Shoji Endow is credited with six of the 200 pictures featured within the e book,
together with a hanging {photograph} of storm-swept white-bark pines, a pointy picture of Newton Clark glacier on Mount Hood, one other of Eliot Glacier taken from close to the summit of Mount Hood, and a cluster of three climbers approaching the summit of Mount Adams, at 12,281 ft the second-highest peak in Washington state. A shocking photograph of a butterfly poised barely above its shadow is captioned “a butterfly on the summit of Mt. Hood.” While a number of the different photographers in Williams’ e book have been utilizing larger-format cameras, Masa was seemingly carrying a smaller Kodak #2 or #3 Brownie on these climbing journeys. He had clearly gained sufficient expertise to supply high quality images, proving an early curiosity in pictures together with budding technical expertise.
Masa’s ardour for mountains additionally gave him a brand new nickname, in keeping with the November 1909 Sangaku, the journal of the Japanese Alpine Club. Writing again to his buddies in Japan, he defined, “As I am so obsessed with mountains, my friends call me ‘Yama’ instead of my real name. Therefore, I’ve started to use ‘Yama耶麻’ as my penname.”
The phrase “yama” means “mountain” in Japanese.

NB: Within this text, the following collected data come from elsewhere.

(** a binding evaluates to a value related to the input's *)
Lemma bsem_eval t b v : bsem t b v → ∃ fuel v', reference_eval fuel fout b = Ok v' ∧ val_rel t v v'.
Proof.
  destruct t as [|ts]; [intros [f Hf]; by exists f, v|]. intros (le & Ht & Hv & Hb). exists 1%nat.
  destruct Hb as [->|(p & -> & Hk & H0 & Hl)].
  - exists (Some (lambda_datum le)). split; [by destruct le|]. exists le. split_and!; [done..|]. apply val_lambda_datum.
  - exists v. unfold reference_eval. simpl. rewrite Hk. unfold ExecEvalParamExec.
    rewrite (proj2 (Z.ltb_ge _ 0)), Hl by lia. split; [done|]. by exists le.
Qed.

(** one fuel for all the rewritten children that have to have a value *)
Lemma uniform_fuel g ev (l : list Node) :
  (∀ c c' v, c ∈ l → g c = Ok c' → ev c = Ok v → ∃ fuel, reference_eval fuel fout c' = Ok v) →
  ∃ fuel, ∀ c c', c ∈ l → g c = Ok c' → sim ev (reference_eval fuel fout) c c'.
Proof.
  induction l as [|x l IH]; intros Hl; [exists O; set_solver|].
  destruct IH as [f1 Hf1]; [intros; eapply Hl; set_solver|].
  assert (∃ f2, ∀ x', g x = Ok x' → sim ev (reference_eval f2 fout) x x') as [f2 Hf2].
  { destruct (g x) as [x'| | |] eqn:Hg; try (by exists O). destruct (ev x) as [v| | |] eqn:Hv.
    2-4: exists O; intros x'' _ w Hw; congruence.
    destruct (Hl x x' v) as [f2 Hf2]; [set_solver|done..|]. exists f2. intros x'' [= <-] w Hw. congruence. }
  exists (max f1 f2). intros c c' Hc Hg v Hv. apply elem_of_cons in Hc as [->|Hc].
  - eapply eval_mono; [|by eapply Hf2]. lia.
  - eapply eval_mono; [|by eapply Hf1]. lia.
Qed.

(** all the arguments of a call *)
Lemma args_sem g ev (args : list Node) ts es vs :
  Forall2 (fun a t => ∀ a' v, g a = Ok a' → ev a = Ok v → bsem t a' v) args ts →
  omapM g args = Ok es → omapM ev args = Ok vs →
  Forall2 (fun t p => bsem t p.1 p.2) ts (zip es vs) ∧ length es = length ts ∧ length vs = length ts.
Proof.
  intros HF; revert es vs; induction HF as [|a t args ts Ha _ IH]; intros es vs He Hv; simpl in He, Hv; outcome_inv.
  - by split_and!.
  - destruct (IH _ _ Hok2 Hok0) as (IH1 & IH2 & IH3).
    split_and!; [constructor; [by apply Ha|done]|simpl; congruence..].
Qed.

Lemma binds_sem_args ts es vs e :
  Forall2 (fun t p => bsem t p.1 p.2) ts (zip es vs) →
  binds_sem ts (Some <$> es) (lambda_params vs) e.
Proof.
  intros HF i t Hi _. destruct (Forall2_lookup_l _ _ _ _ _ HF Hi) as ([b v] & Hz & Hs).
  apply lookup_zip_Some in Hz as [He Hv]. exists (Some b), v.
  split_and!; [by rewrite list_lookup_fmap, He|by apply lambda_params_lookup|done].
Qed.

(** the values of the inlined arguments *)
Lemma args_eval ts es vs :
  Forall2 (fun t p => bsem t p.1 p.2) ts (zip es vs) → length es = length ts → length vs = length ts →
  ∃ fuel vs', omapM (reference_eval fuel fout) es = Ok vs' ∧ length vs = length vs'
  ∧ Forall2 (fun t p => val_rel t p.1 p.2) ts (zip vs vs').
Proof.
  revert es vs; induction ts as [|t ts IH]; intros [|b es] [|v vs] HF He Hv; try done.
  { exists O, []. by split_and!. }
  simpl in HF. inversion HF as [|? ? ? ? Hb HF']; subst.
  simpl in Hb. destruct (bsem_eval _ _ _ Hb) as (f1 & w & Hw & Hrel). destruct (IH es vs HF') as (f2 & ws & Hws & Hl & Hr).
  1,2: simpl in *; lia.
  exists (max f1 f2), (w :: ws). simpl.
  rewrite (eval_mono _ _ f1 (max f1 f2) _ _ _ ltac:(lia) Hw : reference_eval _ _ _ = _). simpl.
  rewrite (omapM_mono _ (reference_eval (max f1 f2) fout) _ _ (fun c y _ Hy => eval_mono _ _ f2 (max f1 f2) _ _ _ ltac:(lia) Hy) Hws).
  split_and!; [done|simpl; congruence|by constructor].
Qed.

Lemma inject_sound_lfa fuel ctx Γ h args fin e' f v :
  (∀ ctx Γ e t fin e' f v, check Γ e t → binds_sem Γ (binding ctx) fin e → sb_nargs ctx = Z.of_nat (length Γ) →
     scalar_inject_walk fuel ctx e = Ok e' → reference_eval f fin e = Ok v → bsem t e' v) →
  check Γ (NLambdaFuncAliasExpr h args) TAtom → binds_sem Γ (binding ctx) fin (NLambdaFuncAliasExpr h args) →
  sb_nargs ctx = Z.of_nat (length Γ) →
  scalar_inject_walk (S fuel) ctx (NLambdaFuncAliasExpr h args) = Ok e' →
  reference_eval (S f) fin (NLambdaFuncAliasExpr h args) = Ok v → bsem TAtom e' v.
Proof.
  intros IH (_ & Hk & Hc) Hb Hn He Hv.
  destruct (Γ !! Z.to_nat (lfa_fieldSelect_id h)) as [[|ts]|] eqn:HΓ; try done. apply all2_Forall2 in Hc.
  apply inject_lfa_inv in He as (Hr & es & Hes & He). rewrite Hn in Hr.
  destruct (Hb _ _ HΓ) as (b & lv & Hbk & Hlv & Hsem).
  { unfold refs. simpl. rewrite (proj2 (Z.leb_le 0 _)), (proj2 (Z.ltb_lt _ _)) by lia. set_solver. }
  unfold reference_eval in Hv. rewrite eval_lfa in Hv. unfold ExecEvalParamExec in Hv.
  rewrite (proj2 (Z.ltb_ge _ 0)), Hlv in Hv by lia. cbn [deref mbind outcome_bind] in Hv.
  apply bind_Ok_inv in Hv as (vs & Hvs & Hv).
  destruct (args_sem (scalar_inject_walk fuel ctx) (reference_eval f fin) args ts es vs) as (Hargs & Hle & Hlv'); [|done|done|].
  { clear -IH Hc Hb Hn. assert (∀ c, c ∈ args → binds_sem Γ (binding ctx) fin c) as Hb'.
    { intros c Hin. by eapply binds_sem_child; [| |exact Hb]. }
    clear Hb. induction Hc as [|a t args ts Ha _ IHc]; constructor; [|apply IHc; set_solver].
    intros a' w Ha' Hw. eapply IH; [exact Ha| |done|exact Ha'|exact Hw]. apply Hb'. set_solver. }
  destruct b as [b|]; [|by destruct Hsem]. destruct Hsem as (le & Hle' & Hvl & Hnode).
  destruct Hle' as [Hlen (body & Hbody & Hcb)].
  rewrite (call_typed _ _ _ _ _ le ts body) in Hv by (done || (split; eauto)).
  apply bind_Ok_inv in Hv as (key & Hkey & ([] & Hinit & Hv)%bind_Ok_inv).
  destruct He as [(p & Hp & ->)|(ch & cb & Hp & Hla & He)]; rewrite Hbk in Hp; injection Hp as ->.
  - destruct Hnode as [Hnode|(q & [= <-] & Hpk & Hp0 & Hpl)]; [by destruct le|].
    destruct (args_eval _ _ _ Hargs Hle Hlv') as (f2 & vs' & Hvs' & Hll & Hrel).
    destruct (eval_rel f ts body TAtom (lambda_params vs) (lambda_params vs') v Hcb) as (v' & Hv' & Heq); [by apply frame_rel_params|done|].
    simpl in Heq; subst v'. exists (S (max f f2)). unfold reference_eval. rewrite eval_lfa.
    unfold ExecEvalParamExec. cbn [lfa_fieldSelect_id retarget_lfa].
    rewrite (proj2 (Z.ltb_ge _ 0)), Hpl by lia. cbn [deref mbind outcome_bind].
    rewrite (omapM_mono _ (eval_node lambda_datum false (max f f2) fout) _ _ (fun c y _ Hy => eval_mono _ _ f2 (max f f2) _ _ _ ltac:(lia) Hy) Hvs').
    cbn [mbind outcome_bind].
    rewrite (call_typed _ _ _ _ _ le ts body) by (done || (split; eauto) || congruence).
    destruct (cache_key_total es) as [key' ->]. cbn [mbind outcome_bind]. rewrite Hinit. cbn [mbind outcome_bind].
    eapply eval_mono; [|exact Hv']. lia.
  - destruct Hnode as [Hnode|(q & [=] & _)]. destruct le as [lh lex]. injection Hnode as -> <-. injection Hbody as <-.
    eapply (IH (child_ctx ctx es) ts cb TAtom); [done| | |exact He|exact Hv].
    + by apply binds_sem_args.
    + simpl. by rewrite Hle.
Qed.

(** an inlined expression has the value of the original *)
Theorem inject_sound fuel ctx Γ e t fin e' f v :
  check Γ e t → binds_sem Γ (binding ctx) fin e → sb_nargs ctx = Z.of_nat (length Γ) →
  scalar_inject_walk fuel ctx e = Ok e' → reference_eval f fin e = Ok v → bsem t e' v.
Proof.
  revert ctx Γ e t fin e' f v. induction fuel as [|fuel IH]; intros ctx Γ e t fin e' f v Hc Hb Hn He Hv; [done|].
  destruct f as [|f]; [done|]. destruct (plain e) eqn:Hp.
  { apply check_plain in Hc as (-> & _ & Hc); [|done]. rewrite Forall_forall in Hc. rewrite inject_plain in He by done.
    destruct (uniform_fuel (scalar_inject_walk fuel ctx) (reference_eval f fin) (children e)) as [F HF].
    { intros c c' w Hin Hg Hw. eapply (IH ctx Γ c TAtom); eauto.
      eapply binds_sem_child; [|exact Hin|exact Hb]. by destruct e. }
    exists (S F). apply mutator_children in He as Hm. unfold reference_eval in *.
    rewrite eval_plain in Hv by done. rewrite eval_plain by (by rewrite (plain_tag _ _ (proj1 Hm))).
    by eapply eval_step_sim. }
  destruct e; try done.
  - destruct Hc as (Hpar & Hi & Hf). unfold reference_eval in Hv. cbn [eval_node scalar_inject_walk] in Hv, He.
    destruct (Hb _ _ Hi) as (b & w & Hbi & Hw & Hsem).
    { unfold refs. simpl. rewrite Hpar. set_solver. }
    unfold bound_param in He. rewrite Hn, Hpar, Hbi in He.
    apply input_param_range in Hpar as (Hk & _ & Hr). rewrite Hk in Hv. unfold ExecEvalParamExec in Hv.
    rewrite (proj2 (Z.ltb_ge _ 0)), Hw in Hv by lia. injection Hv as ->.
    destruct b as [b|]; injection He as <-; [done|]. destruct Hsem as [-> Hfo]. exists 1%nat.
    unfold reference_eval. cbn [eval_node]. rewrite Hk. unfold ExecEvalParamExec.
    by rewrite (proj2 (Z.ltb_ge _ 0)), Hfo by lia.
  - destruct t as [|ts], expr as [b|]; try done. injection He as <-. injection Hv as <-. destruct Hc as [Hl Hc].
    exists (mkLambdaExpr h (Some b)). split_and!; [split; [done|by exists b]|apply val_lambda_datum|by left].
  - assert (t = TAtom) as -> by (by destruct Hc). by eapply inject_sound_lfa.
Qed.
End Inlining.
End Semantics.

When Masa arrived in Asheville in 1915, Fred Seely, his boss on the Grove Park Inn, had no concept that the “ironing man” he’d simply employed for his laundry was each a proficient mountain climber and an skilled photographer. Neither did his mountain climbing buddies from the Carolina Mountain Club who organized his funeral 18 years later know of his early experiences with climbing and pictures.
And, till not too long ago, neither did we. We do perceive, nonetheless, that we’ll by no means be “finished” with George Masa. Masa’s West Coast life offered the scaffolding for his work within the Smokies. We are the beneficiaries … and now, the guardians.
An expanded model of this story was initially printed within the fall 2025 challenge of Smokies Life Journal, a twice-yearly journal that’s the major advantage of becoming a member of Smokies Life. The piece follows the 2024 publication of the award-winning biography George Masa: A Life Reimagined, coauthored by Jane McCue and Paul Bonesteel and printed by Smokies Life. To learn extra tales like this whereas supporting Great Smoky Mountains National Park, go to SmokiesLife.org/Membership and grow to be a Park Keeper.
Janet McCue is a author, researcher, and avid hiker who, along with coauthoring George Masa: A Life Reimagined with Paul Bonesteel, wrote Back of Beyond: A Horace Kephart Biography with the late George Ellison. She can also be a member of the Smokies Life board of administrators. Bonesteel is a filmmaker, author, and passionate lover of the outside whose work has knowledgeable the dialog about Masa’s life since he produced the movie The Mystery of George Masa in 2002. George Masa: A Life Reimagined has obtained four awards, together with an honorable point out within the 2025 Thomas Wolfe Memorial Literary Awards.